• Your objective
Copy out each line of the data below in which the string "with" appears.

• Provided data
□ □ □
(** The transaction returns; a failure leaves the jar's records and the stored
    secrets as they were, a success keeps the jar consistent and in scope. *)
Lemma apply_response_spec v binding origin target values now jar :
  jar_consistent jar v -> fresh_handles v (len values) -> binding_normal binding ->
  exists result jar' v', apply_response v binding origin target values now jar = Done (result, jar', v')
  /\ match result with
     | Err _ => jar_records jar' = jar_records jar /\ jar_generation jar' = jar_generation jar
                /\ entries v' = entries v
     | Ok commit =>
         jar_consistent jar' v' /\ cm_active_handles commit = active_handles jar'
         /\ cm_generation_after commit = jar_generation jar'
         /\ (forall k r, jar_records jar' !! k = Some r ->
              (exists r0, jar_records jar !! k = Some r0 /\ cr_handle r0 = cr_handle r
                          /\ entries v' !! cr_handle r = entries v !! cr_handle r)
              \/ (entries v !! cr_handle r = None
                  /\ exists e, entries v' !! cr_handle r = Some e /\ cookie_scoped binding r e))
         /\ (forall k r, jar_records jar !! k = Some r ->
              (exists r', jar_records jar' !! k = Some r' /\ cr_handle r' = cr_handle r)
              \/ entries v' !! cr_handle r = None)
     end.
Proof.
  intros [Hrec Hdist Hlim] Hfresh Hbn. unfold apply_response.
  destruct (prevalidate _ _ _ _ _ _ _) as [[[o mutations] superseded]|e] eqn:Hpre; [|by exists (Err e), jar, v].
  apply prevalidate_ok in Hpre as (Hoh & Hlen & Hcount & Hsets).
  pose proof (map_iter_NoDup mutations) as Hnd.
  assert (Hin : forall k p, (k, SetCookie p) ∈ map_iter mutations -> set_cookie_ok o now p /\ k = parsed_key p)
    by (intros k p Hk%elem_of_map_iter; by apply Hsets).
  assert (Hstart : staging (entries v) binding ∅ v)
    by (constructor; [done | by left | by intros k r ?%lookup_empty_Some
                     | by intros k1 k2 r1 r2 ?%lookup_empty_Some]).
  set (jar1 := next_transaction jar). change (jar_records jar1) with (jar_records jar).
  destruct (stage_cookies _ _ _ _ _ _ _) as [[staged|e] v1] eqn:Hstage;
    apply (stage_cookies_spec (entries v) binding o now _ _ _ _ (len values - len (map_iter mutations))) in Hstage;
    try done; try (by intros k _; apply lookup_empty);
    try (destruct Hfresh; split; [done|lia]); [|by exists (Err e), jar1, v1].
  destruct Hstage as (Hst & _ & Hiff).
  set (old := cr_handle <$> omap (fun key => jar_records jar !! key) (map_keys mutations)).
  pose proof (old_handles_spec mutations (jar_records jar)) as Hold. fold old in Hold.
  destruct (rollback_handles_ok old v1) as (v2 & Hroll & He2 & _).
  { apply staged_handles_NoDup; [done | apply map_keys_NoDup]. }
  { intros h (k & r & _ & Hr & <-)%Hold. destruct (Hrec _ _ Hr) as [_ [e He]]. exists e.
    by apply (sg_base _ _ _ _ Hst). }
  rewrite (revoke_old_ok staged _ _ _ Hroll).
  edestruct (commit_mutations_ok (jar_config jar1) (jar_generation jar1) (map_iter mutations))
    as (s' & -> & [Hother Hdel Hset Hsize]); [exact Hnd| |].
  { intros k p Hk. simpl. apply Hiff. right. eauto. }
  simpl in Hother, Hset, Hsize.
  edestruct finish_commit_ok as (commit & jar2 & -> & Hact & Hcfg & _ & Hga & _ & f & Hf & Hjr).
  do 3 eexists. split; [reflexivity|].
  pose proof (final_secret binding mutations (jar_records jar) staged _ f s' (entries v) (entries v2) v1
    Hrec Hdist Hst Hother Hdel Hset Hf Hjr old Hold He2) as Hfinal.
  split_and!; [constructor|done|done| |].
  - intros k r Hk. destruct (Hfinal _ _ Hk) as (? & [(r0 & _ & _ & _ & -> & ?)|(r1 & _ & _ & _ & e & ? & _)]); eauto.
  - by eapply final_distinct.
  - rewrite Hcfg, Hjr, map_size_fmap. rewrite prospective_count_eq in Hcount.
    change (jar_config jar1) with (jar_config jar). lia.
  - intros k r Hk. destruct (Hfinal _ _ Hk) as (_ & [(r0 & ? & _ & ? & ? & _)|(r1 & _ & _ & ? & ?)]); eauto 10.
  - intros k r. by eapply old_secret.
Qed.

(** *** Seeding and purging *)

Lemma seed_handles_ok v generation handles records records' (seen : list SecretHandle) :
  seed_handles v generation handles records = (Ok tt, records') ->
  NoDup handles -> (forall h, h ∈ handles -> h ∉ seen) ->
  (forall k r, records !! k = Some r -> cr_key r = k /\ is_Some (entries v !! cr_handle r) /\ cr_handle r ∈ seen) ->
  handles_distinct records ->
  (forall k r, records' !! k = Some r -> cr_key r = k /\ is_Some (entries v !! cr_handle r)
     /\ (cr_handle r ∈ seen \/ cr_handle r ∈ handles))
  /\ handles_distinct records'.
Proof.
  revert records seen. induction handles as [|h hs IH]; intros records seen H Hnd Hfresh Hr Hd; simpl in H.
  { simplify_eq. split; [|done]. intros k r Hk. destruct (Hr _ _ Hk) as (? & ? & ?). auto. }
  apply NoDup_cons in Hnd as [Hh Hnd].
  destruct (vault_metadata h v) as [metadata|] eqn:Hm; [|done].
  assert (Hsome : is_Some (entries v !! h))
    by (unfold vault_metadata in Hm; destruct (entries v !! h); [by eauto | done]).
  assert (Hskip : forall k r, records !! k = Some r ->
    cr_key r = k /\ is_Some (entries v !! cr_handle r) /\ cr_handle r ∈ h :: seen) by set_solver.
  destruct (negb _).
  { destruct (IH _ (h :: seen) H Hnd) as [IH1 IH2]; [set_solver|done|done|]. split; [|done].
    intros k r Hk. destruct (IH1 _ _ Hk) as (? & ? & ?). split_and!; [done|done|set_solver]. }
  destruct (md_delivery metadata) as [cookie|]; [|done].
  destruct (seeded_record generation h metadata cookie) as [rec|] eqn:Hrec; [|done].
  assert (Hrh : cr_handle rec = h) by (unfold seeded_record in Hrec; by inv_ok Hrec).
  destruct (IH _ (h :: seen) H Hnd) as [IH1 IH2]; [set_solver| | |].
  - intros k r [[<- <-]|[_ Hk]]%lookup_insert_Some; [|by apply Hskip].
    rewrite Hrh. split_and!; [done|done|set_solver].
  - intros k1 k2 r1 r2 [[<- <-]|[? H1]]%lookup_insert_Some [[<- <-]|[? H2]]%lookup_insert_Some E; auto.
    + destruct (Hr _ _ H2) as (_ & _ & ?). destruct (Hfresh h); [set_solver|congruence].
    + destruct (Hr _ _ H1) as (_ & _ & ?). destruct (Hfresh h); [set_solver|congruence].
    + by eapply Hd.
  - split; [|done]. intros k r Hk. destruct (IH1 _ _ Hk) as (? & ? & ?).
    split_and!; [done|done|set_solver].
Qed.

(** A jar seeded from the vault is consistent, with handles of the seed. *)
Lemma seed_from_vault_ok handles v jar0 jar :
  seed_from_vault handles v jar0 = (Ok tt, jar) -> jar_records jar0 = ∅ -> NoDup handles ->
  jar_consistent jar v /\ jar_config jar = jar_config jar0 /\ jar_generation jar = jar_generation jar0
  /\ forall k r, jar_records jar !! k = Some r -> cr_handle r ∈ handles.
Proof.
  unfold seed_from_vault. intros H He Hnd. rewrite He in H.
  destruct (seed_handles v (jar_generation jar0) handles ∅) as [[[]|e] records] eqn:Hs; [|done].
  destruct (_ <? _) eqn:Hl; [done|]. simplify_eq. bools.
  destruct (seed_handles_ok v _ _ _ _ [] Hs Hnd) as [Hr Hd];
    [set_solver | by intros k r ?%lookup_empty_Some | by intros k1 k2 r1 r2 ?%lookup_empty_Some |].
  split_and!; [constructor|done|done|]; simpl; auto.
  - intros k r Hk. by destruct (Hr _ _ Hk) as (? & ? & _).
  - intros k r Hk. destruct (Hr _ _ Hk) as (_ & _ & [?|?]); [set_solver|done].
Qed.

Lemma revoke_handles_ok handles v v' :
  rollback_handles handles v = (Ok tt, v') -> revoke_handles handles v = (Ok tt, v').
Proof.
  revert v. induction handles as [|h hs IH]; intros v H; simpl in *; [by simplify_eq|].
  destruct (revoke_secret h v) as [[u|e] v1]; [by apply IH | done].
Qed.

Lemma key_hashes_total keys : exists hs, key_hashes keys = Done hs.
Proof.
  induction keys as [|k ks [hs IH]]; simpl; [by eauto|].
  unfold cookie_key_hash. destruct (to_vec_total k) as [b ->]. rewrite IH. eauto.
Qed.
□ □ □
• Result
  /\ match result with
  set (jar1 := next_transaction jar). change (jar_records jar1) with (jar_records jar).
    change (jar_config jar1) with (jar_config jar). lia.
(** A jar seeded from the vault is consistent, with handles of the seed. *)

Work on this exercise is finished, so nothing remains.